**The task**
Beneath this instruction is a block of data; output from it exactly the lines that run from the one containing "destruct (token_of page)" through the one containing "list_all p request maximum deadline xs s", inclusive.
::::
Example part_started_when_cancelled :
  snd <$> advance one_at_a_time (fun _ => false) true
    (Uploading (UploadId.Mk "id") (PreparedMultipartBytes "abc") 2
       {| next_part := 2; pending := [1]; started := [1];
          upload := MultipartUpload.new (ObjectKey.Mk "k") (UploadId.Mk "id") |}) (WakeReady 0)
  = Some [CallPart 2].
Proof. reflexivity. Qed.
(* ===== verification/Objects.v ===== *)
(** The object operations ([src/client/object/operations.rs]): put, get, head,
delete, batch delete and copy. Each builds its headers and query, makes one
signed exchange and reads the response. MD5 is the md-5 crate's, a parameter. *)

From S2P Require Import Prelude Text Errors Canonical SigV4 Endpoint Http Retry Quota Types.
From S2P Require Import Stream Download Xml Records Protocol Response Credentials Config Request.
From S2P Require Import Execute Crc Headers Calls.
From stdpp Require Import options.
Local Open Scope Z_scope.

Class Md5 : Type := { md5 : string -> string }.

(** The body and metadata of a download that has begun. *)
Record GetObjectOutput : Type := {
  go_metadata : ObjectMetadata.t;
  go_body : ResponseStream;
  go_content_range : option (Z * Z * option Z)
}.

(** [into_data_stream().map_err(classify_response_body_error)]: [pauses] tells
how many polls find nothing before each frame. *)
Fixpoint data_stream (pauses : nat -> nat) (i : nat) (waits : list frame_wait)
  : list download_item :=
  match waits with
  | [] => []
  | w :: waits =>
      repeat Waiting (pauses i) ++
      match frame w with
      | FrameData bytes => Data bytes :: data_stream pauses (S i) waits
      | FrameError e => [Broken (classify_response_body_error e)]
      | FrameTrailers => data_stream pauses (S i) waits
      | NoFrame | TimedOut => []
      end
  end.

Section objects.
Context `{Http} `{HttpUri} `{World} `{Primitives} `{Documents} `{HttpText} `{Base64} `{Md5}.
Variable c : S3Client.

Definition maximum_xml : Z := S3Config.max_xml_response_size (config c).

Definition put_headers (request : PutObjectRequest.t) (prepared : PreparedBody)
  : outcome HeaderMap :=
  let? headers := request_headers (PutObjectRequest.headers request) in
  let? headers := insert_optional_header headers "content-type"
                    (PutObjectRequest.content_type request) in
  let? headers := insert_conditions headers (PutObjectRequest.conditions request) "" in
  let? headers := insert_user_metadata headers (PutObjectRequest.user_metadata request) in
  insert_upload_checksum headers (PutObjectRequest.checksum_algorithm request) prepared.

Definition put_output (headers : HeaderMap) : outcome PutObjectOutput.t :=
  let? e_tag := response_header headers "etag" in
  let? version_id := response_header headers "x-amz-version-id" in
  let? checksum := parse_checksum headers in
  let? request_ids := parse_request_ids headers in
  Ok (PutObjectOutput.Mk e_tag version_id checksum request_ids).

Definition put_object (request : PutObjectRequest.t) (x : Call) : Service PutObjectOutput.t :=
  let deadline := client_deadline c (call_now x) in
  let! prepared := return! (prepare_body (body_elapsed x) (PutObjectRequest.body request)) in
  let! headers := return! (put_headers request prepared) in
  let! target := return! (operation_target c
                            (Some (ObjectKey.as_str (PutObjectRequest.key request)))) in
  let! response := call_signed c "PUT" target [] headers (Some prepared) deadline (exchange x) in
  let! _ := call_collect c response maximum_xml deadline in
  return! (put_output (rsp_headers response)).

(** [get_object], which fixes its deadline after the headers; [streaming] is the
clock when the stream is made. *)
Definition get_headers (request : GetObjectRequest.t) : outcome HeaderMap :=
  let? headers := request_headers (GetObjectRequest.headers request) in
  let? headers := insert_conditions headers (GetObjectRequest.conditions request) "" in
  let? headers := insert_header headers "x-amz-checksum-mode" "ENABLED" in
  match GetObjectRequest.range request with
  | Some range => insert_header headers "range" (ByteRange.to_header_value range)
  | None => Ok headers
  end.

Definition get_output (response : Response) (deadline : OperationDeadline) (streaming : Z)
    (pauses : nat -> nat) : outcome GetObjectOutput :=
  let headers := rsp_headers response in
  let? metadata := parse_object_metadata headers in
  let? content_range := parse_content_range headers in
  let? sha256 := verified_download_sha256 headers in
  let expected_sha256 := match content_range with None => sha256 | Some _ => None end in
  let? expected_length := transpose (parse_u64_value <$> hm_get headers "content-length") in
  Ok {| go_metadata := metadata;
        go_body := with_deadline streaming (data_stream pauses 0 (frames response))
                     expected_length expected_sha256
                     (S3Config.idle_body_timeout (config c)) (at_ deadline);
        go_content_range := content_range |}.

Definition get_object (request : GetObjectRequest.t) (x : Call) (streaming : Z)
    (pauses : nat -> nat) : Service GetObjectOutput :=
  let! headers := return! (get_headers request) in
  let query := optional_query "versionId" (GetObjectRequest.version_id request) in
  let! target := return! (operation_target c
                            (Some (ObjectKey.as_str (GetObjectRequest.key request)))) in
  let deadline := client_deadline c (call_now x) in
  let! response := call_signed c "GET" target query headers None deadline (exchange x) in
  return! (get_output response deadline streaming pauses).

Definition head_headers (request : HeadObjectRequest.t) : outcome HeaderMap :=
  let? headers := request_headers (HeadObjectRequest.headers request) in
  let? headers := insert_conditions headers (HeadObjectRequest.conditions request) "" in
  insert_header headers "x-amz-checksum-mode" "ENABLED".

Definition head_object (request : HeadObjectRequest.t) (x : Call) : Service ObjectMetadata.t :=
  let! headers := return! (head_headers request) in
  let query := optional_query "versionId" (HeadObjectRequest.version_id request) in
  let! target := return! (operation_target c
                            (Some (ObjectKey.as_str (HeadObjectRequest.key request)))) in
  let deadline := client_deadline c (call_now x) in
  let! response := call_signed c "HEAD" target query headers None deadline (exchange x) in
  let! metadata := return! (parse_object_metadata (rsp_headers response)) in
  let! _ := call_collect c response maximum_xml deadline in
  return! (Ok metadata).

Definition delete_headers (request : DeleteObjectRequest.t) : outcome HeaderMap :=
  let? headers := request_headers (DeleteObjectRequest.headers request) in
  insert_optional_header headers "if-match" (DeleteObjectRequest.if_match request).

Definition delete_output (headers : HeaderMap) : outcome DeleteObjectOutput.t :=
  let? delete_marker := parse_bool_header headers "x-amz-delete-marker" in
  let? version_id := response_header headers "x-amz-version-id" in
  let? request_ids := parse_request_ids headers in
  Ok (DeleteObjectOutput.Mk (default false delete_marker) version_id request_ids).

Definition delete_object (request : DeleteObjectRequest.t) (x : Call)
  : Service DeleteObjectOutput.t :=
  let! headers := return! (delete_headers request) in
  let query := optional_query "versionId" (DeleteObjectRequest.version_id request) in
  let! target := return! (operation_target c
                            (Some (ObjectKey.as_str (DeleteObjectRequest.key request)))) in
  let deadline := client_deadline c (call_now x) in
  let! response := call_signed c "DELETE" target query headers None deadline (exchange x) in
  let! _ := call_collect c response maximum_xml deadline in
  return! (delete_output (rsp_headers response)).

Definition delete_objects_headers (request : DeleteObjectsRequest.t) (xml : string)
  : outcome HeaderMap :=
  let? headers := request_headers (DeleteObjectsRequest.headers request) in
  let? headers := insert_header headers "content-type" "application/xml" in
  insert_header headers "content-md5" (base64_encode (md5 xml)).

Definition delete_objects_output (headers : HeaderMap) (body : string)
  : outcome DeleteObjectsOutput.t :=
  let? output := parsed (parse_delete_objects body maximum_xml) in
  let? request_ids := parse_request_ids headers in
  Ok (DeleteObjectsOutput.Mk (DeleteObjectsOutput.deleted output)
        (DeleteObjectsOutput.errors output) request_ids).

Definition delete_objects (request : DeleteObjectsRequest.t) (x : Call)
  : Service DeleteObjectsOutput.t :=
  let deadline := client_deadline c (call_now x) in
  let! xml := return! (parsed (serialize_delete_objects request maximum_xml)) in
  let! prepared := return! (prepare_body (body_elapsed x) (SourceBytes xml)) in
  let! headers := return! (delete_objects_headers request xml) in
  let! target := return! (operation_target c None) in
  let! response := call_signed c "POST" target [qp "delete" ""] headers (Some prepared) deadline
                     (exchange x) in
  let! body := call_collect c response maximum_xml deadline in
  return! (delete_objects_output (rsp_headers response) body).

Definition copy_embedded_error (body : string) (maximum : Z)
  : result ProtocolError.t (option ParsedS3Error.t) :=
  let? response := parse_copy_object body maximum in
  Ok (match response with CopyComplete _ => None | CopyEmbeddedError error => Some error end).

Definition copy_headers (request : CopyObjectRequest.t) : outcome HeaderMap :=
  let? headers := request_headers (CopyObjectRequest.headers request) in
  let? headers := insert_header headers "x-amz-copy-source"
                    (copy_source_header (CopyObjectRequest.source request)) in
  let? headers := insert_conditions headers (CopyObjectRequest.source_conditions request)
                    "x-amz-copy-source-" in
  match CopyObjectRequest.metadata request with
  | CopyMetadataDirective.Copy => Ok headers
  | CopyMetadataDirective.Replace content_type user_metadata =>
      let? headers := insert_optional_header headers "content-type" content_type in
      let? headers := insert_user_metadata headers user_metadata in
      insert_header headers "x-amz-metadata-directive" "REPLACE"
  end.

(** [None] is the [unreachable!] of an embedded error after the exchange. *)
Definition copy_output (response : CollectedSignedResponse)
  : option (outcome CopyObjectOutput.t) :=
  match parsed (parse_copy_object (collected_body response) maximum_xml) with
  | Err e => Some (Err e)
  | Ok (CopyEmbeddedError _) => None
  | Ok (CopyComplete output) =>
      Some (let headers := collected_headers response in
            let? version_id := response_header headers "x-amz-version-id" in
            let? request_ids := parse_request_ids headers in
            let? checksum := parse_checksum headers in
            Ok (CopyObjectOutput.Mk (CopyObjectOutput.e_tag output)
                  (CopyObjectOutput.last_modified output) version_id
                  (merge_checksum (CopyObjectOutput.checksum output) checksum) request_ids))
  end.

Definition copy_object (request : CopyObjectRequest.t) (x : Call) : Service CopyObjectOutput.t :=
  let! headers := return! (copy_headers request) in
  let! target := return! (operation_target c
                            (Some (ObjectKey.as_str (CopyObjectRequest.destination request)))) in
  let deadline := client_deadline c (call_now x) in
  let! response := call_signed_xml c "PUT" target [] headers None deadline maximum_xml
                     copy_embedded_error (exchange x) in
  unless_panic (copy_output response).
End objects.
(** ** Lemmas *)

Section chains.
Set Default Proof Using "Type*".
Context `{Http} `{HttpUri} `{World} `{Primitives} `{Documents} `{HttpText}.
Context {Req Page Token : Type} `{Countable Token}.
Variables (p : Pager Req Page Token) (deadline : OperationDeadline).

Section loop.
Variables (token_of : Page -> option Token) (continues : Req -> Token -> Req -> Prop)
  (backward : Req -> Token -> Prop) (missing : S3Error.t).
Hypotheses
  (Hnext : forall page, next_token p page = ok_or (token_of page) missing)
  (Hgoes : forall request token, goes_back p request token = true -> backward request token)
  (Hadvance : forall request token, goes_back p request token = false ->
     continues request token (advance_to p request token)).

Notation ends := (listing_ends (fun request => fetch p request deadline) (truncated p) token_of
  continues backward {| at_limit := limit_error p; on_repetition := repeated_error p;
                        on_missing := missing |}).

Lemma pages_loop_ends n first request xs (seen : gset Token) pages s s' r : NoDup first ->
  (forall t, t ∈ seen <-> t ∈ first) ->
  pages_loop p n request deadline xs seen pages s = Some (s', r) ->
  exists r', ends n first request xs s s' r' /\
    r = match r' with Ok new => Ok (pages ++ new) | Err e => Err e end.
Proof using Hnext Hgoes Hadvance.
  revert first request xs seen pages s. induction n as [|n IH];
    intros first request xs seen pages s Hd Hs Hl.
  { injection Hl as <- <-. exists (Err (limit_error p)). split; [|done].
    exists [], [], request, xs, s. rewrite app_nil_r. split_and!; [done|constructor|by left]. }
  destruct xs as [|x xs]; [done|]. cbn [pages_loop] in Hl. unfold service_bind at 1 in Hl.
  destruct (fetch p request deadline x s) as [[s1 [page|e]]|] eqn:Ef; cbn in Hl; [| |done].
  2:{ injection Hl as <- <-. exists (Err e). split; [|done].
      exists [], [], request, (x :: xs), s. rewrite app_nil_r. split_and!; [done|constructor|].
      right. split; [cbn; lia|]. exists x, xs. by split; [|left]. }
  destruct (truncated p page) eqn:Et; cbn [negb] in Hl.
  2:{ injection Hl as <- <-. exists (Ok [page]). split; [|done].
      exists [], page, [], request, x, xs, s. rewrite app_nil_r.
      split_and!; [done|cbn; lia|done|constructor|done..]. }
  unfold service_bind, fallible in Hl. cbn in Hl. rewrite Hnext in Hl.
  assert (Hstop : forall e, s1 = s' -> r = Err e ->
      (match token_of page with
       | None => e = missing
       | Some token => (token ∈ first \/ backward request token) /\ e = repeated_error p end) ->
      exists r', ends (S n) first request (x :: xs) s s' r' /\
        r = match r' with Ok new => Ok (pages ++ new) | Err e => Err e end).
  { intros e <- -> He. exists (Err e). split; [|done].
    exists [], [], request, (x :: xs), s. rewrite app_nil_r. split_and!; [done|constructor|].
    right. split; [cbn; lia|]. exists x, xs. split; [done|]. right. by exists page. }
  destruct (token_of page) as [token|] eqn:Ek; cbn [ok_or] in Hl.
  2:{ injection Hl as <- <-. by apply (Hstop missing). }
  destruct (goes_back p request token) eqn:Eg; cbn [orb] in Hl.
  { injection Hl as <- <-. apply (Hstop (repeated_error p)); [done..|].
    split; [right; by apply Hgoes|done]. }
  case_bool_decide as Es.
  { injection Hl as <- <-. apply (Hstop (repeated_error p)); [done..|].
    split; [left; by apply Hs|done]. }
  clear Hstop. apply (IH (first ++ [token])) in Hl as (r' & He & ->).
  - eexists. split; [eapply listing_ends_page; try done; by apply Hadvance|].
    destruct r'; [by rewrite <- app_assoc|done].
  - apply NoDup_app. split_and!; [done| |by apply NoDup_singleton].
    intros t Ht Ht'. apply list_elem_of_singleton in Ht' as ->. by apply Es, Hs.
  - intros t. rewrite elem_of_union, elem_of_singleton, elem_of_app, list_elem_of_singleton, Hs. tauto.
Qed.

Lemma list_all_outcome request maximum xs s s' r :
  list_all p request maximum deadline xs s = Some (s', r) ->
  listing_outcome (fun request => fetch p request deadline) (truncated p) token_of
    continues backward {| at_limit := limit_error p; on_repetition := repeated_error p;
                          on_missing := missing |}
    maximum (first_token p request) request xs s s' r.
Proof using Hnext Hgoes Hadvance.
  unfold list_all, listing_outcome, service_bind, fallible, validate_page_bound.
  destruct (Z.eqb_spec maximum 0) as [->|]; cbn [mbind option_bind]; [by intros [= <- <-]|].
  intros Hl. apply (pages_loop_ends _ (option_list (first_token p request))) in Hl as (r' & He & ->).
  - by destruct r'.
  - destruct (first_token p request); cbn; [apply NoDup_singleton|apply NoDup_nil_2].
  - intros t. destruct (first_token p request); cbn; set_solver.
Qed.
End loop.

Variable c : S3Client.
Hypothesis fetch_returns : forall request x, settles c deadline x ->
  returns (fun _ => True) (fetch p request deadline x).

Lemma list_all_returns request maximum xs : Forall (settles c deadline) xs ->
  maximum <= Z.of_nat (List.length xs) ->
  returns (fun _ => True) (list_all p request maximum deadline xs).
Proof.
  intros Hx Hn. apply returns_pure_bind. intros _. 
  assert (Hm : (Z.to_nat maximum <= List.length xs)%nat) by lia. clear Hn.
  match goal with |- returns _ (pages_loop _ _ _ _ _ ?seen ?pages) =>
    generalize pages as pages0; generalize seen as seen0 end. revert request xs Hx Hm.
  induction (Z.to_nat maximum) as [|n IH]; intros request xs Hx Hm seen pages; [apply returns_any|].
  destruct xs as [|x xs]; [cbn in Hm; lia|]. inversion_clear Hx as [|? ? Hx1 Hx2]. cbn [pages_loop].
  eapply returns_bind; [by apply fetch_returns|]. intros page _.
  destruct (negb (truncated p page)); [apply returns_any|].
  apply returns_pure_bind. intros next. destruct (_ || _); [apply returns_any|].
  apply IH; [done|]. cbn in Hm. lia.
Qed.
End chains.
::::
**Exercise answer**
  destruct (token_of page) as [token|] eqn:Ek; cbn [ok_or] in Hl.
  2:{ injection Hl as <- <-. by apply (Hstop missing). }
  destruct (goes_back p request token) eqn:Eg; cbn [orb] in Hl.
  { injection Hl as <- <-. apply (Hstop (repeated_error p)); [done..|].
    split; [right; by apply Hgoes|done]. }
  case_bool_decide as Es.
  { injection Hl as <- <-. apply (Hstop (repeated_error p)); [done..|].
    split; [left; by apply Hs|done]. }
  clear Hstop. apply (IH (first ++ [token])) in Hl as (r' & He & ->).
  - eexists. split; [eapply listing_ends_page; try done; by apply Hadvance|].
    destruct r'; [by rewrite <- app_assoc|done].
  - apply NoDup_app. split_and!; [done| |by apply NoDup_singleton].
    intros t Ht Ht'. apply list_elem_of_singleton in Ht' as ->. by apply Es, Hs.
  - intros t. rewrite elem_of_union, elem_of_singleton, elem_of_app, list_elem_of_singleton, Hs. tauto.
Qed.

Lemma list_all_outcome request maximum xs s s' r :
  list_all p request maximum deadline xs s = Some (s', r) ->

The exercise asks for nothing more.